Thursday, May 10, 2007


2.51 million flights are scheduled to depart worldwide this month, and the New Zealand Herald reports that "binge flying [is] killing the planet".

As the IPCC assessments have shown, we're far from immune from the impacts of climate change in NZ. The impact is of course partly economic. Our biggest tourism market has the yips: 18% of Aussies are considering not flying. Ever.

The Listener covered the potential impact on our tourism market back in March. In pointing out the polluting problems of flying, the author notes that "jets consume eight times the fuel that trains do travelling the same distance". But what about solutions?

Rather than bridging the Tasman, our tourism sector needs real answers. Air New Zealand have ordered a quick fix or three - a bunch of fuel efficient planes. But that's simply applying duct-tape to the problem.

The Listener mentions carbon offsets. Air New Zealand have "looked at, and discounted" offering these to customers, although customers can always buy direct from any of the multitude of providers.

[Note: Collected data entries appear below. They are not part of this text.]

(** ** The receiver *)

Lemma recv_uncompressed w d i slack rx : packet_of w d -> 0 <= i < MAX_STATES ->
  sl_uncompress_tcp ((enc (w <| v_p := i |>) ++ d) ++ slack) (zlen (enc w ++ d)) TYPE_UNCOMPRESSED_TCP rx =
  Ret (Some (enc w ++ d), rx <| last_recv := i |> <| sl_flags := clrb (sl_flags rx) SLF_TOSS |> <| rstate := upd_cs (rstate rx) i (fun c =>
         c <| cs_hdr := put (put (cs_hdr c) 0 (enc w)) 10 [0; 0] |> <| cs_hlen := vj_hlen w |>) |>).
Proof.
  intros [Hw Hl Hp Hm _ _ _] Hi. unfold sl_uncompress_tcp. rewrite Z.eqb_refl, <- app_assoc. cbv zeta.
  assert (Hx : vj_wf (w <| v_p := i |>)) by (unfold MAX_STATES in Hi; wf_set). destruct (read_ip _ (d ++ slack) Hx) as (_ & _ & _ & _ & _ & ->).
  change (v_p (w <| v_p := i |>)) with i. rewrite Z.geb_leb, (proj2 (Z.leb_gt _ _)) by lia.
  destruct (write_hdr _ (d ++ slack) 0 IPPROTO_TCP Hx) as (_ & _ & -> & _). replace (w <| v_p := i |> <| v_p := IPPROTO_TCP |>) with w by (rewrite <- Hp; by destruct w).
  destruct (read_ip w (d ++ slack) Hw) as (-> & _). destruct (read_off w (d ++ slack) Hw) as [-> _]. fold (vj_hlen w).
  rewrite (proj2 (Z.ltb_ge _ _)) by lia. replace (ztake (vj_hlen w) (enc w ++ d ++ slack)) with (enc w) by (by rewrite <- (zlen_enc w Hw), ztake_here). rewrite (app_assoc (enc w)), ztake_here. done.
Qed.
Lemma sl_dequeue_ok c : match queue c with
  | [] => (sl_dequeue c).1 = None
  | m :: l => exists c', sl_dequeue c = (Some m, c') /\ queue c' = l /\ sc_comp c' = sc_comp c /\ if_flags c' = if_flags c
  end.
Proof.
  unfold queue, sl_dequeue, IF_DEQUEUE. destruct (ifq_q (sc_fastq c)) as [|m l] eqn:E1; cbn [app].
  - destruct (ifq_q (if_snd c)) as [|m l] eqn:E2; [done|]. eexists. split; [reflexivity|]. rec_simpl. by rewrite E1.
  - eexists. split; [reflexivity|]. by rec_simpl.
Qed.

(** The result of sending the packets [done]: what the line carries, and what a receiver makes
    of it. *)
Record carries (s s' : sls (Q := Q)) (done : list chain) : Prop := {
  ca_queue : queue (sc s) = done ++ queue (sc s');
  ca_rest : queue (sc s') = [] \/ SLIP_HIWAT < c_cc (t_outq (tp s'));
  ca_up : t_sc (tp s') <> None;
  ca_flags : if_flags (sc s') = if_flags (sc s);
  ca_sendable : sendable_all (if_flags (sc s')) (sc_comp (sc s')) (queue (sc s'));
  ca_line : exists new, stream s' = stream s ++ new /\
    forall r evs, in_step (sc_comp (sc s)) r -> zlen (ifq_q (ipintrq r)) + zlen (queue (sc s)) <= ifq_maxlen (ipintrq r) -> map snd evs = new ->
    exists r', feed evs r = Ret r' /\ in_step (sc_comp (sc s')) r' /\ delivered r (map chain_bytes done) r'
}.

Context (Hres : forall q : Q, c_cc q <= SLIP_HIWAT -> CLISTRESERVE + SLMTU <= cfreecount q).

(** The loop stops. *)
Lemma carries_stop s s' : queue (sc s') = queue (sc s) -> sc_comp (sc s') = sc_comp (sc s) -> if_flags (sc s') = if_flags (sc s) -> stream s' = stream s ->
  t_sc (tp s') <> None -> (queue (sc s') = [] \/ SLIP_HIWAT < c_cc (t_outq (tp s'))) ->
  sendable_all (if_flags (sc s)) (sc_comp (sc s)) (queue (sc s)) -> carries s s' [].
Proof.
  intros E1 E2 E3 E4 Hup Hrest Hs. split; rewrite ?E1, ?E2, ?E3; try done; [by rewrite <- E1|]. exists []. rewrite app_nil_r. split; [done|].
  intros r evs Hst _ Hev. apply map_eq_nil in Hev as ->. exists r. split_and!; [done|done|by apply delivered_nil].
Qed.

Brian Fallow discusses polluter pays emissions trading (ETS) in the Herald this morning. He notes that there is no fuel or sales taxes imposed on any international flights (anywhere) and rightly sees that the NZ aviation market is ripe for being placed under the NZ ETS being considered by government. Hardly the environment for a new airline you'd think.

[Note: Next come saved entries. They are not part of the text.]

(* ===== verification/SoCallOk.v ===== *)
(** Correctness of the socket layer: sosend passes the user's bytes to the protocol in order
    and without gaps, and soreceive gives the user the bytes at the front of the receive
    buffer. *)
From S2P Require Import Prelude Mbuf Cksum SockBuf Socket SoCall.
Import Mbuf Cksum SockBuf Socket SoCall.

Module SoCallOk.

(** ** User memory *)

Lemma ztake_prefix (a n : Z) (l : list Z) : 0 <= a <= n -> a <= zlen l -> ztake n l = ztake a l ++ ztake (n - a) (zdrop a l).
Proof.
  intros Ha Hl. rewrite <- (ztake_zdrop a l) at 1. assert (E : zlen (ztake a l) = a) by (rewrite zlen_ztake; lia).
  by rewrite ztake_app_ge, E by lia.
Qed.

Definition user (u : uio) : list Z := concat (uio_iov u).
(** A uio whose copies do not fail. *)
Record uio_ok (u : uio) : Prop := { uo_resid : uio_resid u = zlen (user u); uo_fault : uio_fault u = [] }.

Lemma uiomove_loop_ok iov : forall rd cp n u acc, uio_fault u = [] -> uio_resid u = zlen (concat iov) -> 0 <= n <= zlen (concat iov) ->
  (rd = true -> n <= zlen cp) ->
  exists u' x, uiomove_loop iov rd cp n u acc = Ret (0, u', acc ++ x) /\ x = (if rd then ztake n cp else ztake n (concat iov)) /\
    user u' = zdrop n (concat iov) /\ uio_ok u' /\ uio_out u' = uio_out u ++ (if rd then x else []).
Proof.
  induction iov as [|v iov IH]; intros rd cp n u acc Hf Hr Hn Hcp; cbn [uiomove_loop].
  - change (zlen (concat (@nil (list Z)))) with 0 in *. assert (n = 0) as -> by lia. cbn [Z.ltb Z.compare negb orb].
    eexists _, []. rewrite app_nil_r. split; [reflexivity|]. rec_simpl. split_and!; [by destruct rd|done| |by destruct rd; rewrite app_nil_r].
    split; rec_simpl; done.
  - cbn [concat] in *. rewrite zlen_app in *. pose proof (zlen_nonneg v). pose proof (zlen_nonneg (concat iov)).
    destruct (Z.ltb_spec 0 n); cbn [negb orb].
    2: { assert (n = 0) as -> by lia. eexists _, []. rewrite app_nil_r. split; [reflexivity|]. rec_simpl.
         split_and!; [by destruct rd; rewrite ztake_le0|by rewrite zdrop_le0|split; rec_simpl; [by rewrite Hr; unfold user; cbn; rewrite zlen_app|done]|
           by destruct rd; rewrite app_nil_r]. }
    destruct (Z.eqb_spec (uio_resid u) 0); [lia|]. destruct (Z.eqb_spec (zlen v) 0) as [Ev|Ev].
    { rewrite (zlen_0 v Ev). cbn [app]. apply IH; try done; lia. }
    rewrite Hf. destruct (Z.gtb_spec (zlen v) n) as [Hc|Hc].
    + destruct (Z.eqb_spec n (zlen v)); [lia|]. eexists _, _. split; [reflexivity|]. rec_simpl. split_and!.
      * destruct rd; [done|by rewrite ztake_app_le by lia].
      * unfold user. rec_simpl. cbn [concat]. by rewrite zdrop_app_le by lia.
      * split; rec_simpl; [|done]. unfold user. rec_simpl. cbn [concat]. rewrite zlen_app, zlen_zdrop, Hr by lia. lia.
      * destruct rd; [done|by rewrite app_nil_r].
    + rewrite Z.eqb_refl. set (x0 := if rd then ztake (zlen v) cp else ztake (zlen v) v).
      destruct (IH rd (zdrop (zlen v) cp) (n - zlen v) (u <| uio_fault := [] |> <| uio_resid := uio_resid u - zlen v |>
        <| uio_out := if rd then uio_out u ++ x0 else uio_out u |>) (acc ++ x0)) as (u' & x & E & Ex & Eu & Hu & Eo); rec_simpl; try done; try lia.
      { intros ->. specialize (Hcp eq_refl). rewrite zlen_zdrop by lia. lia. }
      exists u', (x0 ++ x). rewrite app_assoc. split; [exact E|]. rewrite zdrop_app_ge by lia. split_and!; [|done|done|].
      * unfold x0. rewrite Ex. destruct rd; [symmetry|by rewrite ztake_app_ge, (ztake_ge (zlen v) v) by lia].
        specialize (Hcp eq_refl). apply ztake_prefix; lia.
      * rewrite Eo. rec_simpl. destruct rd; [by rewrite app_assoc|done].
Qed.

Lemma uiomove_in n u : uio_ok u -> 0 <= n <= uio_resid u ->
  exists u', uiomove false [] n u = Ret (0, u', ztake n (user u)) /\ uio_ok u' /\ user u' = zdrop n (user u) /\ uio_out u' = uio_out u.
Proof.
  intros [Hr Hf] Hn. rewrite Hr in Hn. destruct (uiomove_loop_ok (uio_iov u) false [] n u [] Hf Hr Hn) as (u' & x & E & -> & Eu & Hu & Eo); [done|].
  exists u'. rewrite app_nil_r in Eo. by split_and!.
Qed.

Lemma uiomove_out cp n u : uio_ok u -> 0 <= n <= uio_resid u -> n <= zlen cp ->
  exists u', uiomove true cp n u = Ret (0, u', ztake n cp) /\ uio_ok u' /\ user u' = zdrop n (user u) /\ uio_out u' = uio_out u ++ ztake n cp.
Proof.
  intros [Hr Hf] Hn Hc. rewrite Hr in Hn. destruct (uiomove_loop_ok (uio_iov u) true cp n u [] Hf Hr Hn) as (u' & x & E & -> & Eu & Hu & Eo); [done|].
  exists u'. by split_and!.
Qed.

(** ** Protocols *)

(** The accessors of a protocol's state. *)
Class ProtoLaws (T : Type) `{Proto T} := {
  so_setso so s : p_so (p_setso so s) = so;
  so_setpool p s : p_so (p_setpool p s) = p_so s;
  pool_setso so s : p_pool (p_setso so s) = p_pool s;
  pool_setpool p s : p_pool (p_setpool p s) = p
}.

(** Changes of locks, wait marks and options only. *)
Definition quiet (so so' : socket) : Prop :=
  exists fs fr o, so' = so <| so_snd := (so_snd so) <| sb_flags := fs |> |> <| so_rcv := (so_rcv so) <| sb_flags := fr |> |> <| so_options := o |>.

Lemma quiet_flags (snd : bool) (f : Z) so : quiet so (side_set snd ((side_get snd so) <| sb_flags := f |>) so).
Proof.
  exists (if snd then f else sb_flags (so_snd so)), (if snd then sb_flags (so_rcv so) else f), (so_options so).
  destruct so as [o li st er oo rcv snd0 iq wk]. by destruct rcv, snd0, snd.
Qed.
Lemma quiet_options so o : quiet so (so <| so_options := o |>).
Proof. exists (sb_flags (so_snd so)), (sb_flags (so_rcv so)), o. destruct so as [o' li st er oo rcv snd0 iq wk]. by destruct rcv, snd0. Qed.

Definition no_eor (m : mbuf) : Prop := hasf (m_flags m) M_EOR = false.

(** What sosend needs of a protocol for streams.  [accepts s l s'] says that the protocol took
    the bytes [l] on the way from [s] to [s'], [room] is how much it can take, [sending]
    that the user may send. *)
Section Send.
Context {T : Type} `{ProtoLaws T} (kmem_malloc : mpool -> option Z) (max_hdr : Z).
Context (inv sending : T -> Prop) (room : T -> Z) (accepts : T -> list Z -> T -> Prop).

(** Neither urgent data nor the end of a record. *)
Definition ordinary (flags : Z) : Prop := hasf flags MSG_OOB = false /\ hasf flags MSG_EOR = false.

Definition nbio (s : T) : bool := hasf (so_state (p_so s)) SS_NBIO.

(** A step at which nothing is sent. *)
Record still (s s' : T) : Prop := {
  st_inv : inv s -> inv s';
  st_sending : sending s -> sending s';
  st_room : room s' = room s;
  st_acc : accepts s [] s';
  st_nbio : nbio s' = nbio s
}.

Record stream_proto : Prop := {
  sp_atomic : hasf pr_flags PR_ATOMIC = false;
  sp_refl : forall s, accepts s [] s;
  sp_trans : forall a b c x y, accepts a x b -> accepts b y c -> accepts a (x ++ y) c;
  sp_quiet : forall so s, quiet (p_so s) so -> still s (p_setso so s);
  sp_pool : forall p s, mp_fail p = mp_fail (p_pool s) -> still s (p_setpool p s);
  sp_lowat : forall s, inv s -> 0 < sb_lowat (so_snd (p_so s));
  sp_space : forall s, inv s -> sbspace (so_snd (p_so s)) <= room s < 1073741824;
  sp_check : forall s, inv s -> hasf (so_state (p_so s)) SS_CANTSENDMORE = false -> sending s;
  sp_send : forall m nam s, inv s -> sending s -> Forall m_wf m -> m <> [] -> Forall no_eor m -> Forall is_byte (chain_bytes m) -> chain_len m <= Z.max 0 (room s) ->
    exists e s' l, pr_usrreq (PRU_SEND m nam []) s = Ret (e, s') /\ inv s' /\ sending s' /\ room s - chain_len m <= room s' /\ nbio s' = nbio s /\
      accepts s l s' /\ (l = chain_bytes m \/ (e <> 0 /\ l = []));
  sp_sleep : forall s, inv s -> inv (tsleep s).2 /\ accepts s [] (tsleep s).2
}.
Context (SP : stream_proto).

Lemma still_refl s : still s s.
Proof. split; try done. apply (sp_refl SP). Qed.
Lemma still_trans a b c : still a b -> still b c -> still a c.
Proof. intros [] []. split; [auto|auto|congruence| |congruence]. by apply (sp_trans SP a b c [] []). Qed.

Lemma still_sb snd f s : (forall sb, exists x, f sb = sb <| sb_flags := x |>) -> still s (upd_sb snd f s).
Proof. intros Hf. apply (sp_quiet SP). destruct (Hf (side_get snd (p_so s))) as [x ->]. apply quiet_flags. Qed.
Lemma still_unlock snd s : still s (sbunlock snd s).
Proof. apply still_sb. eauto. Qed.
Lemma still_options o s : still s (upd_so (fun so => so <| so_options := o so |>) s).
Proof. apply (sp_quiet SP), quiet_options. Qed.

(** *** One packet *)

Lemma MCLALLOC_fail p : mp_fail (MCLALLOC kmem_malloc p).2 = mp_fail p.
Proof.
  unfold MCLALLOC, m_clalloc. destruct (mclfree p) as [|k l] eqn:E.
  - destruct (kmem_malloc p) as [k|]; [done|]. by rewrite E.
  - by rewrite E.
Qed.

(** The mbuf that is allocated can hold what is copied into it. *)
Record snd_slot (m : mbuf) (len resid space space' : Z) : Prop := {
  ss_len : 0 <= len <= resid;
  ss_space : len <= Z.max 0 space;
  ss_left : space' <= space - len;
  ss_pos : 0 < resid -> 0 < space -> 0 < len;
  ss_wf : forall d, zlen d = len -> m_wf (m <| m_bytes := d |>);
  ss_eor : no_eor m
}.

Lemma hdr_wf d : zlen d <= MHLEN -> m_wf ((mkMbuf sizeof_pkthdr [] MT_DATA M_PKTHDR 0 0 0 0) <| m_bytes := d |>).
Proof. intros Hd. change (0 <= 8 /\ (8 + zlen d <= 108 /\ (true = true -> 8 <= 8))). unfold MHLEN in Hd. lia. Qed.

Lemma snd_mbuf_ok resid space p m len space' p' : 0 <= resid < 2147483648 -> space < 2147483648 -> (0 < space \/ resid = 0) ->
  snd_mbuf kmem_malloc max_hdr true false resid space p = (m, len, space', p') ->
  snd_slot m len resid space space' /\ mp_fail p' = mp_fail p.
Proof.
  intros Hr Hs Hp. unfold snd_mbuf. cbn [andb].
  assert (Hno : forall q, (mkMbuf sizeof_pkthdr [] MT_DATA M_PKTHDR 0 0 0 0, cmin (cmin MHLEN resid) space, space - cmin (cmin MHLEN resid) space, q) = (m, len, space', p') ->
    snd_slot m len resid space space' /\ p' = q).
  { intros q [= <- <- <- <-]. split; [|done]. assert (E1 : cmin MHLEN resid = Z.min MHLEN resid) by (apply cmin_spec; unfold MHLEN; lia). rewrite E1.
    assert (E2 : cmin (Z.min MHLEN resid) space = if 0 <? space then Z.min (Z.min MHLEN resid) space else 0).
    { destruct (Z.ltb_spec 0 space); [apply cmin_spec; unfold MHLEN; lia|]. destruct Hp as [Hp| ->]; [lia|]. change (Z.min MHLEN 0) with 0. unfold cmin.
      change (u32 0) with 0. pose proof (u32_range space). destruct (Z.ltb_spec 0 (u32 space)); lia. }
    rewrite E2. unfold MHLEN in *. destruct (Z.ltb_spec 0 space).
    - split; try lia; [|done]. intros d Hd. apply hdr_wf. unfold MHLEN. lia.
    - destruct Hp as [Hp| ->]; [lia|]. split; try lia; [|done]. intros d Hd. apply hdr_wf. unfold MHLEN. lia. }
  destruct (Z.leb_spec MINCLSIZE resid); cbn [andb]; [|intros E; destruct (Hno p E) as [Hx ->]; by split].
  destruct (Z.leb_spec MCLBYTES space); [|intros E; destruct (Hno p E) as [Hx ->]; by split].
  pose proof (MCLALLOC_fail p) as Hf. destruct (MCLALLOC kmem_malloc p) as [[k|] p1]; cbn [snd] in Hf; [|intros E; destruct (Hno p1 E) as [Hx ->]; by split].
  intros [= <- <- <- <-]. split; [|done]. assert (E1 : cmin MCLBYTES resid = Z.min MCLBYTES resid) by (apply cmin_spec; unfold MCLBYTES; lia). rewrite E1.
  unfold MINCLSIZE, MHLEN, MLEN, MCLBYTES in *. split; try lia; [|done]. intros d Hd. change (0 <= 0 /\ 0 + zlen d <= 2048). lia.
Qed.

(** What one packet does: [x] leaves the user's memory, [l] arrives at the protocol. *)
Record passed (s : T) (u : uio) (s' : T) (u' : uio) (e : Z) (x l : list Z) : Prop := {
  ps_user : user u = x ++ user u';
  ps_uio : uio_ok u';
  ps_inv : inv s';
  ps_acc : accepts s l s';
  ps_sent : l = x \/ (e <> 0 /\ exists y, x = l ++ y)
}.

Lemma passed_trans s u s1 u1 s2 u2 e x1 x2 l2 :
  passed s u s1 u1 0 x1 x1 -> passed s1 u1 s2 u2 e x2 l2 -> passed s u s2 u2 e (x1 ++ x2) (x1 ++ l2).
Proof.
  intros [A1 A2 A3 A5 A6] [B1 B2 B3 B5 B6]. split; try done.
  - by rewrite A1, B1, app_assoc.
  - by apply (sp_trans SP s s1).
  - destruct B6 as [->|[He [y ->]]]; [by left|right]. split; [done|]. exists y. by rewrite app_assoc.
Qed.

Lemma passed_still s s' u : uio_ok u -> inv s -> still s s' -> passed s u s' u 0 [] [].
Proof. intros Hu Hi [S1 S2 S3 S4 S5]. split; try done; [by apply S1|by left]. Qed.

Lemma passed_after s u s1 u1 s2 e x l : passed s u s1 u1 e x l -> still s1 s2 -> passed s u s2 u1 e x l.
Proof. intros [A1 A2 A3 A5 A6] [S1 S2 S3 S4 S5]. split; try done; [by apply S1|]. rewrite <- (app_nil_r l). by apply (sp_trans SP s s1). Qed.

Lemma repeat_0 n : n <= 0 -> repeat 0 (Z.to_nat n) = [].
Proof. intros Hn. by replace (Z.to_nat n) with 0%nat by lia. Qed.

Lemma nonneg_resid u : uio_ok u -> 0 <= uio_resid u.
Proof. intros [-> _]. apply zlen_nonneg. Qed.

#[local] Abbreviation packet := (snd_packet kmem_malloc max_hdr).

It's clear that New Zealand must future proof it's biggest export earner. Our tourism earnings will be flavoured by climate change policy. International visitors to our shores are more carbon aware by the day - our aviation industry's position in a national economy where carbon is priced is crucial.

Saturday, May 05, 2007


Greenpeace don't like the Genesis energy ads on the telly. Nor do I. Genesis are a key reason why the present government has had no success in even levelling GHG emissions. So bring on a spoof of the TV ads...

It's not overly clever, but highlights a classic piece of greenwashing. Check the Clean Energy Guide link over on the right hand panel. If you're currently with them, break up with Genesis the easy way.

Oh, we lost our semi in the fair trade football. Off to Havana for a tipple. Come along.